Durante a curta passagem por Ovar, o escritor teve oportunidade de observar as rendilheiras e bordadeiras ovarenses, tendo regressado ao Porto com um lenço de bilros, que ofereceu à sua sobrinha Anitas (Ana Constança Coelho), por quem nutria uma especial afeição.
Aliás, conta António França, responsável do museu, “foi a ela que Júlio Dinis escreveu a primeira carta desde Ovar, precisamente no dia 7 de maio de 1863”.
Tudo indica que Júlio Dinis tomou contacto com “o lenço na casa de Ana Simões, filha de Tomé Simões de quem era amicíssimo e visita frequente da casa situada nas traseiras da Capela da Senhora do Parto, em Ovar”. Quando regressou ao Porto, em setembro desse ano, consigo seguia o referido lenço, que havia sido feito pelas mãos de Ana Simões.
Mais tarde, já de idade avançada, Ana Simões, pressentindo a morte, pediu à filha, Maria Emília, para ir ao fundo de um baú retirar um lenço que embrulhava uma série de cartas, onde também se encontrava o coração e um retrato de Júlio Dinis, e ordenou que queimasse a correspondência, o que ela fez. “É claro que, a partir daí, a história ganhou contornos de um alegado romance, tornando-se quase um mito urbano”, refere António França.
O coração, onde se lê a inscrição “Com subtil arte de amor venceste o meu coração”, seria entregue, pela família, à Escola Médico-Cirúrgica do Porto, na década de 1920, e o lenço acabou por ser doado ao Museu Júlio Dinis, no ano de 1996, por Cascais de Pinho, a quem a filha de Ana Simões o oferecera como prova de gratidão pela defesa da obra do escritor.
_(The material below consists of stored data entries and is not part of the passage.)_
(** C8.  [read_mgdef_map] fails with MissingColumns exactly when the file
    exists, has a header line, [read_csv] returns a frame, and no column
    of the frame matches CUI or none matches DEF, case-insensitively; the
    error carries the columns that were found. *)
Theorem missing_columns_iff (fs : gmap string (list string))
    (read_csv : string -> string -> option (list string) -> csv_result)
    (mgdef_path : string) (found : list string) :
  read_mgdef_map fs read_csv mgdef_path = Err (MissingColumns found) <->
  exists lines l df,
    fs !! mgdef_path = Some lines
    /\ lines !! header_index lines = Some l
    /\ read_csv (Py.join NL (drop (header_index lines) lines))
         (detect_delim_from_header (Py.strip l)) None = CsvOk df
    /\ found = columns df
    /\ (~ (exists c, c ∈ columns df /\ ci_match c "CUI")
        \/ ~ (exists c, c ∈ columns df /\ ci_match c "DEF")).
Proof.
  unfold read_mgdef_map.
  destruct (fs !! mgdef_path) as [lines|] eqn:Efs.
  2:{ split; [discriminate | by intros (? & ? & ? & ? & _)]. }
  destruct (lines !! header_index lines) as [l|] eqn:El.
  2:{ split; [discriminate|]. intros (? & ? & ? & [= <-] & H & _).
      rewrite El in H. discriminate. }
  destruct (read_csv _ _ None) as [df|msg] eqn:Ecsv;
    unfold mbind, result_bind; simpl.
  - rewrite mgdef_missing_columns. split.
    + intros [-> H]. exists lines, l, df. by split_and!.
    + intros (? & ? & ? & [= <-] & Hl & Hcsv & -> & H).
      rewrite El in Hl. injection Hl as <-. rewrite Ecsv in Hcsv.
      by injection Hcsv as <-.
  - split; [discriminate|].
    intros (? & ? & ? & [= <-] & Hl & Hcsv & _).
    rewrite El in Hl. injection Hl as <-. rewrite Ecsv in Hcsv. discriminate.
Qed.

(** ** A comment marker in the header of the definitions file *)

Lemma header_index_app blanks l rest :
  Forall (fun x => Py.strip x = "") blanks -> Py.strip l <> "" ->
  header_index (blanks ++ l :: rest) = List.length blanks.
Proof.
  intros Hb Hl. induction Hb as [|b blanks Hb _ IH]; simpl.
  - apply String.eqb_neq in Hl. by rewrite Hl.
  - rewrite Hb. simpl. by rewrite IH.
Qed.

(** C10.  Only the mapping reader strips a leading '#': for a definitions
    file whose first non-blank line is "#CUI,DEF", parsed into the columns
    "#CUI" and "DEF", [read_mgdef_map] fails with MissingColumns, since
    "#CUI" does not match CUI; the mapping reader gets the columns "CUI"
    and "DEF" from the same header. *)
Theorem hash_header_not_stripped (fs : gmap string (list string))
    (read_csv : string -> string -> option (list string) -> csv_result)
    (mgdef_path : string) (blanks rest : list string) (df : frame cell) :
  fs !! mgdef_path = Some (blanks ++ "#CUI,DEF" :: rest)%list ->
  Forall (fun x => Py.strip x = "") blanks ->
  read_csv (Py.join NL ("#CUI,DEF" :: rest)) "," None = CsvOk df ->
  columns df = ["#CUI"; "DEF"] ->
  read_mgdef_map fs read_csv mgdef_path = Err (MissingColumns ["#CUI"; "DEF"])
  /\ ~ ci_match "#CUI" "CUI"
  /\ header_cols_of "#CUI,DEF" = ["CUI"; "DEF"].
Proof.
  intros Hfs Hb Hcsv Hcols. split_and!; [|discriminate|reflexivity].
  unfold read_mgdef_map. rewrite Hfs.
  rewrite (header_index_app blanks "#CUI,DEF" rest Hb) by discriminate.
  rewrite list_lookup_middle by done.
  rewrite drop_app_length.
  change (detect_delim_from_header (Py.strip "#CUI,DEF")) with ",".
  rewrite Hcsv. unfold mbind, result_bind; simpl.
  apply mgdef_missing_columns. split; [done|]. left.
  rewrite Hcols. intros (c & Hc & Hm).
  apply elem_of_cons in Hc as [-> | Hc]; [discriminate|].
  apply list_elem_of_singleton in Hc as ->. discriminate.
Qed.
Em 1996, na inauguração do Museu, Cascais de Pinho doou o lenço de bilros à Camara Municipal de Ovar e este encontra-se, atualmente, exposto no Museu Júlio Dinis, classificado como uma “Relíquia Dinisiana”.
“É interessante verificar que a tradição da Renda de Bilros é típica de zonas de pesca, como era o caso de Ovar e ainda é Vila de Conde e Peniche”, observa António França, do Museu Júlio Dinis, que frisa que este “nada tem a ver com os lenços dos namorados, porque é muito mais luxuoso”.
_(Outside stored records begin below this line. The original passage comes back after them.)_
Lemma X3_at_most_one_record_per_session_witness :
  exists s',
    obj (snd (Web.serve_all (demo_env 5 false)
                [Web.PlayRound (play_body "right"); Web.GameStatus; Web.EndGame] c4_world))
    = Some s'
    /\ (db (sys (snd (Web.serve_all (demo_env 5 false)
                        [Web.PlayRound (play_body "right"); Web.GameStatus; Web.EndGame]
                        c4_world))) = []
        \/ (true = true /\ Web.game_active s' = false
            /\ exists d,
                 db (sys (snd (Web.serve_all (demo_env 5 false)
                                 [Web.PlayRound (play_body "right"); Web.GameStatus; Web.EndGame]
                                 c4_world)))
                 = [] ++ [mkRecord (Web.difficulty s') (Web.game_mode s')
                                   (Web.wins s') (Web.losses s') (Some d)])).
Proof.
  apply (X3_at_most_one_record_per_session (demo_env 5 false)
           [Web.PlayRound (play_body "right"); Web.GameStatus; Web.EndGame]
           (mkSys [] 1 0 0)
           (demo_session "easy" "streak" (set_max_rounds (Some 10) easy_cups) 3 0)
           eq_refl).
Defined.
Nas comemorações do 185.º aniversário do nascimento do escritor, o Museu Júlio Dinis voltou a apresentar o Lenço de Bilros enquanto tesouro do escritor, mas também como tradição muito viva naquele tempo mas cuja produção vareira se perdeu totalmente com o passar dos anos.
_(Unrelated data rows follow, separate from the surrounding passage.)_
(** * twitchModTools: ingestion, identity and deduplication pipeline

    A shallow embedding of the Python sources [utils.py],
    [chatterino_parser.py], [deduplication_manager.py],
    [message_processor.py] and [realtime_moderator.py], and the
    properties of the pipeline proved over it.

    Conventions of the embedding:
    - a Python [dict] with string keys is a [gmap string pyval], a
      Python [set] a [gset];
    - a function that mutates a dict in place takes the dict and
      returns it as it is afterwards, also when it raises; the dicts of
      a batch are distinct objects;
    - an exception is the [Raise] outcome of [result]; a [try] is a
      match on the outcome;
    - [datetime.now()] is an argument of the function that reads it:
      [now] for one reading, a [clock] indexed by the position of the
      reading for the functions that loop;
    - the services outside (classifier, embedding service, the two
      stores) are parameters of a [Section]: functions of their
      arguments and of a state [world] that they may change;
    - [print] and the calls to the stores are events of a log;
    - a Python [str] is a [string] of ASCII characters: [lower] and
      [strip] act on ASCII letters and ASCII white space, the UTF-8
      bytes of a string are its characters, and an offset in a file
      counts characters;
    - a [datetime] has no [tzinfo];
    - a Python [float] is a binary64 [float]. *)

From Stdlib Require Import ZArith NArith String Ascii List Bool Lia.
From Stdlib Require Import Numbers.DecimalString.
From Stdlib Require Import Floats.PrimFloat.
From Stdlib Require Import Floats.
From Stdlib Require Import Sorting.Sorted.
From stdpp Require Import base decidable option list gmap strings.

Set Warnings "-inexact-float,-clear-no-such-hyp".
Open Scope string_scope.

(** ** Python values and outcomes *)

Module Py.

(** [datetime.datetime] (naive: no [tzinfo]). *)
Record datetime := mk_datetime {
  year : N; month : N; day : N;
  hour : N; minute : N; second : N; microsecond : N }.

Inductive pyval :=
| PNone
| PInt (z : Z)
| PStr (s : string)
| PDatetime (d : datetime).

Inductive exn :=
| AttributeError
| KeyError
| TypeError
| ValueError
| StoreError.

Inductive result (A : Type) :=
| Ok (a : A)
| Raise (e : exn).
Arguments Ok {A} a.
Arguments Raise {A} e.

Definition bind {A B} (r : result A) (k : A -> result B) : result B :=
  match r with
  | Ok a => k a
  | Raise e => Raise e
  end.

#[global] Instance datetime_eq_dec : EqDecision datetime.
Proof. solve_decision. Defined.
#[global] Instance pyval_eq_dec : EqDecision pyval.
Proof. solve_decision. Defined.
#[global] Instance exn_eq_dec : EqDecision exn.
Proof. solve_decision. Defined.

Definition datetime_to_tuple (d : datetime) : N * N * N * N * N * N * N :=
  (year d, month d, day d, hour d, minute d, second d, microsecond d).
Definition datetime_of_tuple (t : N * N * N * N * N * N * N) : datetime :=
  let '(y, mo, dd, h, mi, s, us) := t in mk_datetime y mo dd h mi s us.

#[global] Instance datetime_countable : Countable datetime.
Proof.
  apply (inj_countable' datetime_to_tuple datetime_of_tuple).
  intros []; reflexivity.
Defined.

Definition pyval_to_sum (v : pyval) : unit + Z + string + datetime :=
  match v with
  | PNone => inl (inl (inl tt))
  | PInt z => inl (inl (inr z))
  | PStr s => inl (inr s)
  | PDatetime d => inr d
  end.
Definition pyval_of_sum (x : unit + Z + string + datetime) : pyval :=
  match x with
  | inl (inl (inl _)) => PNone
  | inl (inl (inr z)) => PInt z
  | inl (inr s) => PStr s
  | inr d => PDatetime d
  end.

#[global] Instance pyval_countable : Countable pyval.
Proof.
  apply (inj_countable' pyval_to_sum pyval_of_sum).
  intros []; reflexivity.
Defined.

(** Truth value of a Python object ([bool(v)]). *)
Definition truthy (v : pyval) : bool :=
  match v with
  | PNone => false
  | PInt z => negb (Z.eqb z 0)
  | PStr s => negb (String.eqb s "")
  | PDatetime _ => true
  end.

(** [bool(d.get(k))]: a missing key gives [None], which is false. *)
Definition truthy_get (o : option pyval) : bool :=
  match o with
  | Some v => truthy v
  | None => false
  end.

(** *** Strings *)

Definition is_upper (c : ascii) : bool :=
  let n := nat_of_ascii c in (65 <=? n)%nat && (n <=? 90)%nat.

Definition lower_char (c : ascii) : ascii :=
  if is_upper c then ascii_of_nat (nat_of_ascii c + 32) else c.

(** [s.lower()]. *)
Fixpoint lower (s : string) : string :=
  match s with
  | EmptyString => EmptyString
  | String c s' => String (lower_char c) (lower s')
  end.

(** [c.isspace()] on ASCII: tab, line feed, vertical tab, form feed,
    carriage return, the four separators 28..31 and the space. *)
Definition is_space (c : ascii) : bool :=
  let n := nat_of_ascii c in
  ((9 <=? n)%nat && (n <=? 13)%nat) || ((28 <=? n)%nat && (n <=? 32)%nat).

Fixpoint lstrip (s : string) : string :=
  match s with
  | EmptyString => EmptyString
  | String c s' => if is_space c then lstrip s' else s
  end.

Fixpoint rstrip (s : string) : string :=
  match s with
  | EmptyString => EmptyString
  | String c s' =>
      match rstrip s' with
      | EmptyString => if is_space c then EmptyString else String c EmptyString
      | r => String c r
      end
  end.

(** [s.strip()]. *)
Definition strip (s : string) : string := rstrip (lstrip s).

(** [c in s] for a one-character [c]. *)
Fixpoint contains_char (c : ascii) (s : string) : bool :=
  match s with
  | EmptyString => false
  | String c' s' => Ascii.eqb c c' || contains_char c s'
  end.

Fixpoint repeat_char (c : ascii) (n : nat) : string :=
  match n with
  | O => EmptyString
  | S n' => String c (repeat_char c n')
  end.

Definition dec (n : N) : string := NilZero.string_of_uint (N.to_uint n).

(** ["%0wd" % n]. *)
Definition zpad (w : nat) (n : N) : string :=
  let s := dec n in repeat_char "0" (w - String.length s) +:+ s.

(** [d.isoformat(sep)]: the fractional part is printed only when the
    microsecond is not zero. *)
Definition isoformat_sep (sep : string) (d : datetime) : string :=
  zpad 4 (year d) +:+ "-" +:+ zpad 2 (month d) +:+ "-" +:+ zpad 2 (day d) +:+ sep
  +:+ zpad 2 (hour d) +:+ ":" +:+ zpad 2 (minute d) +:+ ":" +:+ zpad 2 (second d)
  +:+ (if N.eqb (microsecond d) 0 then "" else "." +:+ zpad 6 (microsecond d)).

Definition isoformat (d : datetime) : string := isoformat_sep "T" d.

(** [str(v)], which is also what an f-string substitutes for [{v}]. *)
Definition str (v : pyval) : string :=
  match v with
  | PNone => "None"
  | PInt z => if (z <? 0)%Z then "-" +:+ dec (Z.to_N (- z)) else dec (Z.to_N z)
  | PStr s => s
  | PDatetime d => isoformat_sep " " d
  end.

(** [f.readlines()] of a text file opened with universal newlines: the
    lines of [s], each with its line end, written as a line feed
    whether it was a line feed, a carriage return or both. [cur] holds
    the characters of the line being read. *)
Fixpoint readlines_from (cur : string) (s : string) : list string :=
  match s with
  | EmptyString => if String.eqb cur "" then nil else cons cur nil
  | String c s' =>
      if Ascii.eqb c "010" then (cur +:+ String "010" "") :: readlines_from "" s'
      else if Ascii.eqb c "013" then
        match s' with
        | String c' s'' =>
            if Ascii.eqb c' "010" then (cur +:+ String "010" "") :: readlines_from "" s''
            else (cur +:+ String "010" "") :: readlines_from "" s'
        | EmptyString => cons (cur +:+ String "010" "") nil
        end
      else readlines_from (cur +:+ String c "") s'
  end.

Definition readlines (s : string) : list string := readlines_from "" s.

(** [Path(filepath).name], for a path that does not end in a
    separator: what follows the last [/]. *)
Fixpoint name_from (cur : string) (s : string) : string :=
  match s with
  | EmptyString => cur
  | String c s' =>
      if Ascii.eqb c "/" then name_from "" s' else name_from (cur +:+ String c "") s'
  end.

Definition path_name (filepath : string) : string := name_from "" filepath.

End Py.
Export Py.

(** ** [hashlib.md5] *)

Module MD5.
Local Open Scope Z_scope.

Definition mask32 : Z := 4294967295.
Definition add32 (a b : Z) : Z := Z.land (a + b) mask32.
Definition not32 (a : Z) : Z := Z.lxor a mask32.
Definition rotl32 (x n : Z) : Z :=
  Z.land (Z.lor (Z.shiftl x n) (Z.shiftr x (32 - n))) mask32.

Definition shifts : list Z :=
  [7; 12; 17; 22; 7; 12; 17; 22; 7; 12; 17; 22; 7; 12; 17; 22;
   5; 9; 14; 20; 5; 9; 14; 20; 5; 9; 14; 20; 5; 9; 14; 20;
   4; 11; 16; 23; 4; 11; 16; 23; 4; 11; 16; 23; 4; 11; 16; 23;
   6; 10; 15; 21; 6; 10; 15; 21; 6; 10; 15; 21; 6; 10; 15; 21].

(** [floor(2^32 * abs(sin(i + 1)))] for [i] in [0..63]. *)
Definition sines : list Z :=
  [3614090360; 3905402710; 606105819; 3250441966; 4118548399; 1200080426;
   2821735955; 4249261313; 1770035416; 2336552879; 4294925233; 2304563134;
   1804603682; 4254626195; 2792965006; 1236535329; 4129170786; 3225465664;
   643717713; 3921069994; 3593408605; 38016083; 3634488961; 3889429448;
   568446438; 3275163606; 4107603335; 1163531501; 2850285829; 4243563512;
   1735328473; 2368359562; 4294588738; 2272392833; 1839030562; 4259657740;
   2763975236; 1272893353; 4139469664; 3200236656; 681279174; 3936430074;
   3572445317; 76029189; 3654602809; 3873151461; 530742520; 3299628645;
   4096336452; 1126891415; 2878612391; 4237533241; 1700485571; 2399980690;
   4293915773; 2240044497; 1873313359; 4264355552; 2734768916; 1309151649;
   4149444226; 3174756917; 718787259; 3951481745].

Definition at_ (l : list Z) (i : nat) : Z := default 0 (l !! i).

(** [n] bytes of [x], least significant first. *)
Fixpoint le_bytes (n : nat) (x : Z) : list Z :=
  match n with
  | O => []
  | S n' => Z.land x 255 :: le_bytes n' (Z.shiftr x 8)
  end.

(** The bytes of [s.encode('utf-8')] for an ASCII [s]. *)
Definition bytes_of_string (s : string) : list Z :=
  (fun c => Z.of_nat (nat_of_ascii c)) <$> list_ascii_of_string s.

Definition pad (msg : list Z) : list Z :=
  let len := length msg in
  let zeros := ((119 - len mod 64) mod 64)%nat in
  msg ++ [128] ++ replicate zeros 0 ++ le_bytes 8 (8 * Z.of_nat len).

Fixpoint words (n : nat) (bs : list Z) : list Z :=
  match n with
  | O => []
  | S n' =>
      (at_ bs 0 + Z.shiftl (at_ bs 1) 8 + Z.shiftl (at_ bs 2) 16 + Z.shiftl (at_ bs 3) 24)
      :: words n' (drop 4 bs)
  end.

Definition state : Type := Z * Z * Z * Z.

Definition step (M : list Z) (st : state) (i : nat) : state :=
  let '(A, B, C, D) := st in
  let '(F, g) :=
    if (i <? 16)%nat then (Z.lor (Z.land B C) (Z.land (not32 B) D), i)
    else if (i <? 32)%nat then (Z.lor (Z.land D B) (Z.land (not32 D) C), ((5 * i + 1) mod 16)%nat)
    else if (i <? 48)%nat then (Z.lxor (Z.lxor B C) D, ((3 * i + 5) mod 16)%nat)
    else (Z.lxor C (Z.lor B (not32 D)), ((7 * i) mod 16)%nat) in
  let F' := add32 (add32 (add32 F A) (at_ sines i)) (at_ M g) in
  (D, add32 B (rotl32 F' (at_ shifts i)), B, C).

Definition block (st : state) (bs : list Z) : state :=
  let '(a0, b0, c0, d0) := st in
  let '(A, B, C, D) := foldl (step (words 16 bs)) st (seq 0 64) in
  (add32 a0 A, add32 b0 B, add32 c0 C, add32 d0 D).

Fixpoint blocks (n : nat) (st : state) (bs : list Z) : state :=
  match n with
  | O => st
  | S n' => blocks n' (block st (take 64 bs)) (drop 64 bs)
  end.

Definition init : state := (1732584193, 4023233417, 2562383102, 271733878).

Definition digest (msg : list Z) : list Z :=
  let bs := pad msg in
  let '(a, b, c, d) := blocks (length bs / 64) init bs in
  le_bytes 4 a ++ le_bytes 4 b ++ le_bytes 4 c ++ le_bytes 4 d.

Definition hex_digit (x : Z) : ascii :=
  if x <? 10 then ascii_of_nat (48 + Z.to_nat x) else ascii_of_nat (87 + Z.to_nat x).

Fixpoint hex (bs : list Z) : string :=
  match bs with
  | [] => EmptyString
  | b :: bs' => String (hex_digit (Z.shiftr b 4)) (String (hex_digit (Z.land b 15)) (hex bs'))
  end.

(** [hashlib.md5(s.encode('utf-8')).hexdigest()]. *)
Definition hexdigest (s : string) : string := hex (digest (bytes_of_string s)).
A Câmara Municipal de Ovar decidiu então reavivar esse ofício, firmando uma parceria com o Museu da Renda de Bilros de Vila do Conde e vai oferecer um contacto com essa técnica, revela António França. “Para já, temos dez inscrições, mas nunca se sabe o que pode acontecer”.
Nesta ação, que decorre nos dias 12 e 13, os participantes vão ficar a saber mais sobre a história deste elemento decorativo diferenciador e também pôr mãos à obra e aprender os primeiros movimentos fundamentais para a execução de uma Renda de Bilros. A formação acontece entre as 10h00 e as 12h30 e as 14h00 e as 16h30. A participação é gratuita, mas requer inscrição prévia e está limitada ao número de vagas.